Yes, it really is that simple. “Earth” means the Earth i.e. the planet we live and die on. But note, Heidegger is attempting to describe the subsisting earth which continually and effortlessly surrounds us in nonmetaphysical terms . Thus, “Earth is that which comes forth and shelters.” Examples of “Earth”? A cave to live in, a tree for shade, the ground for walking, materials for building, ecological mediums for seeing and hearing (light and air), etc. The earth is “that on which and in which man bases his dwelling…In the things that arise, earth occurs essentially as the sheltering agent.” However, “World and earth are essentially different from one another and yet are never separated. The world grounds itself on the earth, and earth juts through world.”
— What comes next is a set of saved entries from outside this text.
Definition with_two_posts : world :=
  {| fs := <[["srv"; "app"; "uploads"; "1700000000005-cat.png"] := File (Raw "PNG")]>
           (<[["srv"; "app"; "posts.json"] := File (Json [first_post; second_post])]>
            installed_fs);
     denied := ∅;
     clock := fun n => Z.of_nat n + 1700000001000; ticks := 0; console := [] |}.

(** The same two posts, and one project. *)
Definition site_project : record :=
  <["id" := JNum 1700000000003]> (<["title" := JStr "Portfolio Site"]>
  (<["link" := JStr "https://x.io"]> (<["media" := JNull]>
  (<["createdAt" := JStr "2023-11-14T22:13:20.003Z"]> ∅)))).

Definition with_one_project : world :=
  {| fs := <[["srv"; "app"; "projects.json"] := File (Json [site_project])]>
             (fs with_two_posts);
     denied := ∅;
     clock := fun n => Z.of_nat n + 1700000001000; ticks := 0; console := [] |}.



(** * Properties *)

(** ** Running monadic code *)

Lemma bind_ok {A B} (m : M A) (k : A → M B) w w' a :
  m w = (w', inr a) → (m ≫= k) w = k a w'.
Proof. intros E. unfold mbind, M_bind. by rewrite E. Qed.

Lemma bind_throw {A B} (m : M A) (k : A → M B) w w' e :
  m w = (w', inl e) → (m ≫= k) w = (w', inl e).
Proof. intros E. unfold mbind, M_bind. by rewrite E. Qed.

Lemma try_catch_ok {A} (m : M A) h w w' a :
  m w = (w', inr a) → try_catch m h w = (w', inr a).
Proof. intros E. unfold try_catch. by rewrite E. Qed.

Lemma try_catch_throw {A} (m : M A) h w w' e :
  m w = (w', inl e) → try_catch m h w = h e w'.
Proof. intros E. unfold try_catch. by rewrite E. Qed.

(** ** Paths *)

Lemma removelast_snoc (p : path) (x : string) : removelast (p ++ [x]) = p.
Proof. apply removelast_last. Qed.

Lemma snoc_not_nil (p : path) (x : string) : p ++ [x] ≠ [].
Proof. by destruct p. Qed.

Lemma is_dir_snoc f (p : path) (x : string) :
  is_dir f (p ++ [x]) = match f !! (p ++ [x]) with Some Dir => true | _ => false end.
Proof. unfold is_dir. by destruct p. Qed.

(** ** fs-extra *)

Lemma write_node_ok p c w :
  p ∉ denied w → is_dir (fs w) p = false → is_dir (fs w) (parent p) = true →
  write_node p c w = (set_fs (insert p (File c)) w, inr ()).
Proof.
  intros Hd Hp Hpar. unfold write_node.
  rewrite decide_False by done. by rewrite Hp, Hpar.
Qed.

Lemma write_node_cases p c w :
  (∃ e, write_node p c w = (w, inl e)) ∨
  write_node p c w = (set_fs (insert p (File c)) w, inr ()).
Proof.
  unfold write_node. repeat case_match; eauto.
Qed.

Lemma readJson_json p l w :
  fs w !! p = Some (File (Json l)) → readJson p w = (w, inr l).
Proof. intros E. unfold readJson. by rewrite E. Qed.

Lemma pathExists_present p w :
  is_Some (fs w !! p) → pathExists p w = (w, inr true).
Proof.
  intros E. unfold pathExists. destruct p; [done|].
  by rewrite bool_decide_eq_true_2.
Qed.

Lemma pathExists_absent p w :
  p ≠ [] → fs w !! p = None → pathExists p w = (w, inr false).
Proof.
  intros Hp E. unfold pathExists. destruct p; [done|].
  rewrite bool_decide_eq_false_2; [done|]. rewrite E. by intros [? ?].
Qed.



(** After start-up the directory of the script and the uploads directory
    are there. *)
Lemma ensure_dirs_keeps (base segs : path) (f f' : gmap path node) (q : path) :
  ensure_dirs base segs f = Some f' → f !! q = Some Dir → f' !! q = Some Dir.
Proof.
  revert base f. induction segs as [|seg segs IH]; intros base f; simpl.
  - by intros [= <-].
  - destruct (f !! (base ++ [seg])) as [[|c]|] eqn:E; [apply IH|done|].
    intros Hens Hq. apply (IH _ _ Hens).
    rewrite lookup_insert_ne; [done|]. intros <-. congruence.
Qed.

Lemma ensure_dirs_made (base segs : path) (f f' : gmap path node) (pre post : path) :
  ensure_dirs base segs f = Some f' → segs = pre ++ post → pre ≠ [] →
  f' !! (base ++ pre) = Some Dir.
Proof.
  revert base f pre. induction segs as [|seg segs IH]; intros base f pre; simpl.
  - intros _ Hs Hpre. symmetry in Hs. apply app_eq_nil in Hs as [? _]. done.
  - intros Hens Hs Hpre. destruct pre as [|x pre]; [done|].
    injection Hs as <- Hs.
    assert (∀ g, ensure_dirs (base ++ [seg]) segs g = Some f' →
                 g !! (base ++ [seg]) = Some Dir →
                 f' !! (base ++ seg :: pre) = Some Dir) as Hstep.
    { intros g Hg Hd. destruct pre as [|y pre].
      - by apply (ensure_dirs_keeps _ _ _ _ _ Hg).
      - rewrite (cons_middle seg), app_assoc. by eapply IH. }
    destruct (f !! (base ++ [seg])) as [[|c]|] eqn:E; [by eapply Hstep|done|].
    eapply Hstep; [done|]. apply lookup_insert_eq.
Qed.

(** ** The full server *)

Section full.
Context `{!Runtime}.
Import Full.

Lemma data_file_eq c :
  data_file c = __dirname ++ [match c with posts => "posts.json" | projects => "projects.json" end].
Proof. by destruct c. Qed.

Lemma data_file_parent c : parent (data_file c) = __dirname.
Proof. rewrite data_file_eq. apply removelast_snoc. Qed.

Lemma data_file_not_root c : data_file c ≠ [].
Proof. rewrite data_file_eq. apply snoc_not_nil. Qed.


Lemma UPLOAD_DIR_eq : UPLOAD_DIR = __dirname ++ ["uploads"].
Proof. done. Qed.

Lemma startup_dirs w w' :
  startup w = (w', inr ()) →
  is_dir (fs w') __dirname = true ∧ is_dir (fs w') UPLOAD_DIR = true ∧
  denied w' = denied w.
Proof.
  unfold startup, ensureDirSync.
  destruct (ensure_dirs [] UPLOAD_DIR (fs w)) as [f|] eqn:E; [|done].
  intros [= <-]. simpl. split; [|split; [|done]].
  - assert (__dirname ≠ [] → f !! __dirname = Some Dir) as Hd.
    { intros Hne.
      by apply (ensure_dirs_made [] UPLOAD_DIR (fs w) f __dirname ["uploads"] E). }
    unfold is_dir. destruct __dirname; [done|]. by rewrite Hd.
  - assert (f !! UPLOAD_DIR = Some Dir) as Hd.
    { apply (ensure_dirs_made [] UPLOAD_DIR (fs w) f UPLOAD_DIR [] E).
      - by rewrite app_nil_r.
      - rewrite UPLOAD_DIR_eq. apply snoc_not_nil. }
    rewrite UPLOAD_DIR_eq, is_dir_snoc, <-UPLOAD_DIR_eq. by rewrite Hd.
Qed.

Lemma stored_Some c w l :
  stored c w = Some l ↔ fs w !! data_file c = Some (File (Json l)).
Proof.
  unfold stored, json_at. split; [|by intros ->].
  repeat case_match; naive_solver.
Qed.

Lemma loadData_cases p w :
  (∃ l, loadData p w = (w, inr l) ∧ fs w !! p = Some (File (Json l))) ∨
  (loadData p w = (set_fs (insert p (File (Json []))) w, inr []) ∧ fs w !! p = None) ∨
  (∃ e, loadData p w = (w, inl e) ∧ ∀ l, fs w !! p ≠ Some (File (Json l))).
Proof.
  unfold loadData.
  destruct (fs w !! p) as [n|] eqn:E.
  - rewrite (bind_ok _ _ w w true) by (apply pathExists_present; eauto).
    simpl. rewrite (bind_ok _ _ w w ()) by done.
    unfold readJson. rewrite E.
    destruct n as [|[l|d]].
    + right; right. eexists; split; [done|]. congruence.
    + left. eauto.
    + right; right. eexists; split; [done|]. congruence.
  - destruct (decide (p = [])) as [->|Hp].
    { right; right. rewrite (bind_ok _ _ w w true) by done. simpl.
      rewrite (bind_ok _ _ w w ()) by done. unfold readJson. rewrite E.
      eexists; split; [done|]. congruence. }
    rewrite (bind_ok _ _ w w false) by (by apply pathExists_absent).
    simpl. destruct (write_node_cases p (Json []) w) as [[e Hw]|Hw].
    + right; right. exists e. split; [|congruence].
      unfold writeJson. rewrite (bind_throw _ _ w w e) by done. done.
    + right; left. split; [|done].
      unfold writeJson. erewrite bind_ok by exact Hw.
      apply readJson_json. simpl. apply lookup_insert_eq.
Qed.

Lemma loadData_stored c w l :
  stored c w = Some l → loadData (data_file c) w = (w, inr l).
Proof.
  intros E%stored_Some.
  destruct (loadData_cases (data_file c) w) as [(l'&?&?)|[[? ?]|(e&?&Hn)]].
  - congruence.
  - congruence.
  - by destruct (Hn l).
Qed.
As Being and Time clearly spells out, the “World” in which Dasein lives is different from the planet “on which” we dwell. The world of Dasein is the world of significance given through being-in-a-world i.e. understanding, interpretation and language (as-structure, rift-design, etc.) being-with, possibilities of authenticity, etc. In other words, the “World” of Dasein is our rich cultural-linguistic life and the “Earth” is the always-already-there environment in which we are always already dwelling, indeed, born into. As Heidegger says, “Upon the earth and in it, historical man grounds his dwelling in the world.” Accordingly, I interpret the “strife” between earth and world as being characterized by, for example, the tension between hammer-as-physical-thing and hammer-as-tool.
As for the stuff on self-seclusion, this idea is best made sense of in terms of J.J. Gibson’s work on ecological optics. Heidegger, like Gibson, is essentially describing the earth in terms of biological agents and how they interact with the world through perceptual comportment. The earth is self-secluding because due to its three dimensional structure, seeing the book on the table is at the expensive of seeing the table underneath the book. The earth, with its ground, horizons, buildings, and objects, is always occluding some parts of itself from the perspective of a perceiver. There are “lines of sight” embedded in the environment in virtue of the ambient light bouncing off the the ground and various objects and “settling” into stable, overlapping “arrays” which reflect information about the objects and environment being reflected. Gibson describes all this much more rigorously than does Heidegger.
So, for all those confounded by Heidegger’s ideas, do yourself a favor and read Gibson’s book The Ecological Approach to Visual Perception or his The Senses Considered as Perceptual Systems. Gibson was a much better Heideggerian than Heidegger himself. Getting a sense for what “ecological psychology” entails will provide the conceptual resources for understanding and making sense of Heidegger without all the confusing jargon that does more to obfuscate that illuminate, particularly with a text as complicated and rich as The Origin of the Work of Art.